The teacher tried to pretend that she hadn't heard and turned to Annika. "Now, Annika, here's an example for you: Gustav was with his schoolmates on a picnic. He had a quarter when he started out and seven cents when he got home. How much did he spend?"
"Yes, indeed," said Pippi, "and I also want to know why he was so extravagant, and if it was pop he bought, and if he washed his ears properly before he left home."

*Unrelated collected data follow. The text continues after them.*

Example referer_demo :
  _get_page_url_from_referer Sample.env true (Some "HTTPS://www./x") None
  = Some "HTTPS://www./x"
  /\ _extract_domain Sample.env "HTTPS://www./x" = Some ""
  /\ _get_page_url_from_referer Sample.env true (Some "/local/page") None = None
  /\ _get_page_url_from_referer Sample.env true None (Some "http://a.example.org") 
     = Some "http://a.example.org"
  /\ _get_page_url_from_referer Sample.env false (Some "http://a.example.org") None
     = None
  /\ _get_page_url_from_referer Sample.env true (Some "ftp://a.example.org") None
     = None.
Proof. repeat split; reflexivity. Qed.

(* ===================================================================== *)
(** * Configuration                                                       *)
(* ===================================================================== *)

Import Config.

Lemma merged_value_dict base override :
  merged_value (Some (PDict base)) (PDict override)
  = PDict (merge_configs base override).
Proof. reflexivity. Qed.

Lemma merged_value_cases current value :
  merged_value current value
  = match current, value with
    | Some (PDict base), PDict override => PDict (merge_configs base override)
    | _, _ => value
    end.
Proof. destruct current as [[]|], value; reflexivity. Qed.

Lemma assoc_setitem k k' v d :
  assoc k' (setitem k v d) = if String.eqb k k' then Some v else assoc k' d.
Proof.
  induction d as [|[k0 v0] rest IH]; cbn [setitem assoc].
  - done.
  - destruct (String.eqb_spec k0 k) as [-> | Hne]; cbn [assoc].
    + by destruct (String.eqb k k').
    + destruct (String.eqb_spec k0 k') as [-> | Hne'].
      * by rewrite (proj2 (String.eqb_neq k k')).
      * exact IH.
Qed.

Lemma assoc_None k d : k ∉ d.*1 -> assoc k d = None.
Proof.
  induction d as [|[k0 v0] rest IH]; [done|].
  cbn [fmap list_fmap fst assoc]. intros [Hne Hrest]%not_elem_of_cons.
  rewrite (proj2 (String.eqb_neq k0 k)) by done. by apply IH.
Qed.

Lemma setitem_keys k v d :
  (setitem k v d).*1 = if bool_decide (k ∈ d.*1) then d.*1 else (d.*1 ++ [k])%list.
Proof.
  induction d as [|[k0 v0] rest IH]; [done|].
  cbn [setitem fmap list_fmap fst].
  destruct (String.eqb_spec k0 k) as [-> | Hne].
  - by rewrite bool_decide_eq_true_2 by left.
  - cbn [fmap list_fmap fst]. change (list_fmap _ _ fst ?l) with (l.*1). rewrite IH.
    destruct (decide (k ∈ rest.*1)) as [Hin | Hnin].
    + rewrite !bool_decide_eq_true_2; [done | by right | done].
    + rewrite !bool_decide_eq_false_2; [done | | done].
      intros [? | ?]%elem_of_cons; congruence.
Qed.

Lemma merge_configs_cons base k v rest :
  merge_configs base ((k, v) :: rest)
  = merge_configs (setitem k (merged_value (assoc k base) v) base) rest.
Proof. reflexivity. Qed.

Lemma merge_configs_keys base override :
  base.*1 `prefix_of` (merge_configs base override).*1
  /\ (NoDup base.*1 -> NoDup (merge_configs base override).*1).
Proof.
  revert base. induction override as [|[k v] rest IH]; intros base; [done|].
  rewrite merge_configs_cons.
  destruct (IH (setitem k (merged_value (assoc k base) v) base)) as [Hpre Hnd].
  rewrite setitem_keys in Hpre, Hnd.
  destruct (decide (k ∈ base.*1)) as [Hin | Hnin].
  - rewrite bool_decide_eq_true_2 in Hpre, Hnd by done. done.
  - rewrite bool_decide_eq_false_2 in Hpre, Hnd by done. split.
    + etrans; [|exact Hpre]. by apply prefix_app_r.
    + intros Hbase. apply Hnd. apply NoDup_app. split_and!; [done| |apply NoDup_singleton].
      intros x Hx ->%list_elem_of_singleton. done.
Qed.

(** X26.  [merge_configs] is a deep merge in which the override wins.  For
    an override with distinct keys: a key absent from the override keeps
    its base value; a key of the override gets the merge of the two
    values when the base and the override both hold a dict under it, and
    the override's value otherwise.  The keys of the base keep their
    order at the front of the result, and a base with distinct keys gives
    a result with distinct keys. *)
Theorem merge_configs_lookup (base override : list (string * pyval)) :
  NoDup override.*1 ->
  (forall key,
     assoc key (merge_configs base override)
     = match assoc key override with
       | None => assoc key base
       | Some value =>
           Some match assoc key base, value with
                | Some (PDict b), PDict o => PDict (merge_configs b o)
                | _, _ => value
                end
       end)
  /\ base.*1 `prefix_of` (merge_configs base override).*1
  /\ (NoDup base.*1 -> NoDup (merge_configs base override).*1).
Proof.
  intros Hnodup. split; [|apply merge_configs_keys].
  revert base. induction override as [|[k v] rest IH]; intros base key; [done|].
  cbn [fmap list_fmap fst] in Hnodup. apply NoDup_cons in Hnodup as [Hk Hrest].
  rewrite merge_configs_cons, (IH Hrest). cbn [assoc].
  rewrite assoc_setitem.
  destruct (String.eqb_spec k key) as [<- | Hne].
  - rewrite (assoc_None k rest Hk). by rewrite merged_value_cases.
  - done.
Qed.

The teacher decided to give up arithmetic altogether. She thought maybe Pippi would prefer to learn to read. So she took out a pretty little card with a picture of an ibex on it. In front of the ibex's nose was the letter "i."
"Now, Pippi," she said briskly, "you'll see something jolly. You see here an ibex. And the letter in front of this ibex is called i."
"That I'll never believe," said Pippi. "I think it looks exactly like a straight line with a little fly speck over it. But what I'd really like to know is, what has the ibex to do with the fly speck?"
The teacher took out another card with a picture of a snake on it and told Pippi that the letter on that was an s.
"Speaking of snakes," said Pippi, "I'll never, ever forget the time I had a fight with a huge snake in India. You can't imagine what a dreadful snake it was, fourteen yards long and mad as a hornet, and every day he ate up five Indians and then two little children for dessert, and one time he came and wanted me for dessert, and he wound himself around me—uhhh!—but I've been around a bit, I said, and hit him in the head, bang, and then he hissed uiuiuiuiuiuiuiuitch, and then I hit him again, and bingo! he was dead, and, indeed, so that is the letter s—most remarkable!"
Pippi had to stop to get her breath.